Modern B E R T large ft fineweb edu annotations
mrm8488ModernBERT-large-ft-fineweb-edu-annotations
Introduction
ModernBERT-large-ft-fineweb-edu-annotations is a fine-tuned version of the ModernBERT-large model by answerdotai. It is optimized for text classification tasks and exhibits notable performance metrics on its evaluation set, including a loss of 1.1702, an F1 score of 0.7571, a precision score of 0.7609, and a recall score of 0.7554.
Architecture
The model leverages the Transformers library for its architecture and is an extension of the ModernBERT-large base model. The fine-tuning process involves a specific set of hyperparameters to optimize its performance.
Training
The model was trained with the following hyperparameters:
- Learning Rate: 8e-05
- Train Batch Size: 24
- Eval Batch Size: 24
- Seed: 42
- Optimizer: AdamW with betas=(0.9, 0.98), epsilon=1e-06
- LR Scheduler Type: Linear
- Number of Epochs: 3
Training results included a final validation loss of 1.1702 with an F1 score of 0.7571, precision of 0.7609, and recall of 0.7554.
Guide: Running Locally
To run the model locally, follow these steps:
- Clone the repository and navigate to the model directory.

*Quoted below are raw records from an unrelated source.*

(** * MetaConscious planning subsystem: a shallow embedding of the backend

    The development follows [backend/app]: the calendar arithmetic of
    Python's [datetime] that the planning engine relies on, the plan schema
    of [models/schemas.py], the completion client of
    [services/llm_client.py], the planning engine of
    [services/planning_engine.py] and the nightly job of
    [services/scheduler.py].  Stateful code is written in a state-and-error
    monad over a [World] holding the relational store, the clock, the
    provider and the trace of observable effects.  Texts are ASCII strings;
    Python objects that come from JSON are values of [json]. *)

From Stdlib Require Import ZArith String Ascii List Lia QArith.
From stdpp Require Import base option list strings gmap pretty.

#[local] Set Warnings "-register-all".

Local Open Scope string_scope.
Local Open Scope Z_scope.

(** ** Python's proleptic Gregorian calendar ([datetime.date]) *)

Record pydate := mkdate { year : Z; month : Z; day : Z }.

#[global] Instance pydate_eq_dec : EqDecision pydate.
Proof. solve_decision. Defined.

Definition MINYEAR : Z := 1.
Definition MAXYEAR : Z := 9999.
Definition MAXORDINAL : Z := 3652059.

Definition is_leap (y : Z) : bool :=
  (y mod 4 =? 0) && (negb (y mod 100 =? 0) || (y mod 400 =? 0)).

Definition DAYS_IN_MONTH (m : Z) : Z :=
  match m with
  | 1 => 31 | 2 => 28 | 3 => 31 | 4 => 30 | 5 => 31 | 6 => 30
  | 7 => 31 | 8 => 31 | 9 => 30 | 10 => 31 | 11 => 30 | 12 => 31
  | _ => -1
  end.

Definition DAYS_BEFORE_MONTH (m : Z) : Z :=
  match m with
  | 1 => 0 | 2 => 31 | 3 => 59 | 4 => 90 | 5 => 120 | 6 => 151
  | 7 => 181 | 8 => 212 | 9 => 243 | 10 => 273 | 11 => 304 | 12 => 334
  | _ => -1
  end.

Definition days_before_year (y : Z) : Z :=
  let y1 := y - 1 in y1 * 365 + y1 / 4 - y1 / 100 + y1 / 400.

- Install dependencies using pip:
pip install transformers torch datasets tokenizers
- Load the model using the Transformers library in Python:
from transformers import AutoModelForSequenceClassification, AutoTokenizer model = AutoModelForSequenceClassification.from_pretrained("mrm8488/ModernBERT-large-ft-fineweb-edu-annotations") tokenizer = AutoTokenizer.from_pretrained("mrm8488/ModernBERT-large-ft-fineweb-edu-annotations")
- Run inference or fine-tuning tasks as needed.
Cloud GPUs
For computational efficiency, consider running the model on cloud GPUs provided by services such as AWS, Google Cloud, or Azure.
License
This model is licensed under the Apache-2.0 License, permitting use, distribution, and modification under specified terms.